Paradise is a 1975 Australian TV movie produced by Robert Bruning and directed by Bill Hughes.

==Plot==
Faulkner, a private detective on the Gold Coast, investigates a murder.

==Cast==
- Michael Beecher as Faulkner
- Tina Grenville
- Eric Oldfield
- Ingrid Mason
- Alan Wilson
- Sheila Helpmann
- George Haywood
- Donald Dale
- Peter Dair
- William Evans
- Leo Wockner
- Will Fehres
- Frank Geary
- Elaine Rees
- Pete Windsor
- Hazel Howson
- Robert Bruning

==Production==
It was produced by Robert Bruning an actor who had produced several TV series. He wanted to move into TV movie production and succeeded in selling Paradise to Channel Nine, who were considering making it a 26-episode series. According to the Sydney Morning Herald the network hoped the film "to be a slick, glossy offering along the lines of Banacek."

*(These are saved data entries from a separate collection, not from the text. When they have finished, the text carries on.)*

(* ===== verification/Resilience.v ===== *)
(** * What protects the calls of outside providers
    (src/car_rental_backend/src/integrations/)

    runtime/failure-classifier.service.ts (classes of failures and what may
    follow them), errors/retry-policy.service.ts (the retry loop),
    runtime/circuit-breaker.service.ts (a breaker per provider),
    runtime/provider-rate-limiter.service.ts (requests per second and minute,
    slots) and the keyed cache of runtime/integration-idempotency.service.ts.
    Each keeps its state in memory; the clock is an argument and the maps are
    finite maps by the keys of the code.  Log lines, the texts of reasons and
    the Redis copy of the cache are left out. *)
From S2P Require Import Prelude JsNumber.
From stdpp Require Import sorting.
Open Scope Z_scope.

(** ** Failure classes: failure-classifier.service.ts *)
Inductive FailureClassification : Type :=
  | FC_TRANSIENT | FC_RATE_LIMITED | FC_TIMEOUT | FC_NETWORK | FC_AUTHENTICATION | FC_INVALID_REQUEST
  | FC_PROVIDER_DECLINED | FC_DUPLICATE | FC_NOT_SUPPORTED | FC_CONFIGURATION | FC_PERMANENT.
#[export] Instance FailureClassification_eq_dec : EqDecision FailureClassification.
Proof. solve_decision. Defined.

(** The subclasses of [IntegrationError] the classifier asks for. *)
Inductive ErrorKind : Type :=
  | EK_RateLimitExceeded | EK_ProviderTimeout | EK_TransientNetwork | EK_Authentication | EK_DuplicateRequest
  | EK_CapabilityNotSupported | EK_ProviderNotConfigured.
(** [isRetryable] of the classes of errors/integration-error.ts. *)
Definition kindRetryable (k : ErrorKind) : bool :=
  match k with
  | EK_RateLimitExceeded | EK_ProviderTimeout | EK_TransientNetwork => true
  | _ => false
  end.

It was shot in Surfers Paradise, with Bruning using several collaborators he had worked with on his TV shows such as director Bill Hughes. Bruning called the final movie "a terrible thing... I would like to forget it" but managed to sell it outright to Paramount, who showed the film in prime time syndication on American TV. It was the only one of his TV films he sold outright. Bruning's experience on the movie enabled him to make Is There Anybody There? which he called "the first of the true all-film telefeatures."

The film aired again on Channel 9 in 1976.